→ RECORDS FOR THIS EXERCISE:
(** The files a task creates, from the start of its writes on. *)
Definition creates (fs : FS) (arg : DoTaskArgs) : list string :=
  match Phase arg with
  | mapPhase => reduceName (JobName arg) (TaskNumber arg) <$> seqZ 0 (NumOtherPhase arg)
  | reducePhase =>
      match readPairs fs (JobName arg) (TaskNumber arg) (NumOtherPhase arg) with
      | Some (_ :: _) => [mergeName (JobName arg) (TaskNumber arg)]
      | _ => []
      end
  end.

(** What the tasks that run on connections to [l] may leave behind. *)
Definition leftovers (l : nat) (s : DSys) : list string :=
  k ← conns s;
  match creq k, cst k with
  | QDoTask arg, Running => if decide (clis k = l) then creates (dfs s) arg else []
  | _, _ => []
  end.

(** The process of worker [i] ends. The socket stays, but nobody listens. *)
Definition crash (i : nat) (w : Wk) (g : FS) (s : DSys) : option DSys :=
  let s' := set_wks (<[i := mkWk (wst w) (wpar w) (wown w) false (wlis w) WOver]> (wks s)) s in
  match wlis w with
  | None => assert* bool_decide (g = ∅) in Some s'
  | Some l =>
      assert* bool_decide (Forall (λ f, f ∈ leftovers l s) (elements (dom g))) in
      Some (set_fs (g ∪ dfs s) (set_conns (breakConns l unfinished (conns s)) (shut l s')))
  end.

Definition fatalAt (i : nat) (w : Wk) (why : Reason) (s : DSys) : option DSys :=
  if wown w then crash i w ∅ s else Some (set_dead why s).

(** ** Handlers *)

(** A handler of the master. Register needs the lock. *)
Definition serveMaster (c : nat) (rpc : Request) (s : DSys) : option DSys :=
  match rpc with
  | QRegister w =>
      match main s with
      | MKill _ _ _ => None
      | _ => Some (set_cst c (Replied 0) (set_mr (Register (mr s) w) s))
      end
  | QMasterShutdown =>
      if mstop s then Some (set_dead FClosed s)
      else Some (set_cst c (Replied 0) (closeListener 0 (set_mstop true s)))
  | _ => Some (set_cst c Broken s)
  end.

→ REQUIRED WORK: Exactly as they stand, write out all of the entries.

→ RESPONSE FOR THIS EXERCISE:
(** The files a task creates, from the start of its writes on. *)
Definition creates (fs : FS) (arg : DoTaskArgs) : list string :=
  match Phase arg with
  | mapPhase => reduceName (JobName arg) (TaskNumber arg) <$> seqZ 0 (NumOtherPhase arg)
  | reducePhase =>
      match readPairs fs (JobName arg) (TaskNumber arg) (NumOtherPhase arg) with
      | Some (_ :: _) => [mergeName (JobName arg) (TaskNumber arg)]
      | _ => []
      end
  end.

(** What the tasks that run on connections to [l] may leave behind. *)
Definition leftovers (l : nat) (s : DSys) : list string :=
  k ← conns s;
  match creq k, cst k with
  | QDoTask arg, Running => if decide (clis k = l) then creates (dfs s) arg else []
  | _, _ => []
  end.

(** The process of worker [i] ends. The socket stays, but nobody listens. *)
Definition crash (i : nat) (w : Wk) (g : FS) (s : DSys) : option DSys :=
  let s' := set_wks (<[i := mkWk (wst w) (wpar w) (wown w) false (wlis w) WOver]> (wks s)) s in
  match wlis w with
  | None => assert* bool_decide (g = ∅) in Some s'
  | Some l =>
      assert* bool_decide (Forall (λ f, f ∈ leftovers l s) (elements (dom g))) in
      Some (set_fs (g ∪ dfs s) (set_conns (breakConns l unfinished (conns s)) (shut l s')))
  end.

Definition fatalAt (i : nat) (w : Wk) (why : Reason) (s : DSys) : option DSys :=
  if wown w then crash i w ∅ s else Some (set_dead why s).

(** ** Handlers *)

(** A handler of the master. Register needs the lock. *)
Definition serveMaster (c : nat) (rpc : Request) (s : DSys) : option DSys :=
  match rpc with
  | QRegister w =>
      match main s with
      | MKill _ _ _ => None
      | _ => Some (set_cst c (Replied 0) (set_mr (Register (mr s) w) s))
      end
  | QMasterShutdown =>
      if mstop s then Some (set_dead FClosed s)
      else Some (set_cst c (Replied 0) (closeListener 0 (set_mstop true s)))
  | _ => Some (set_cst c Broken s)
  end.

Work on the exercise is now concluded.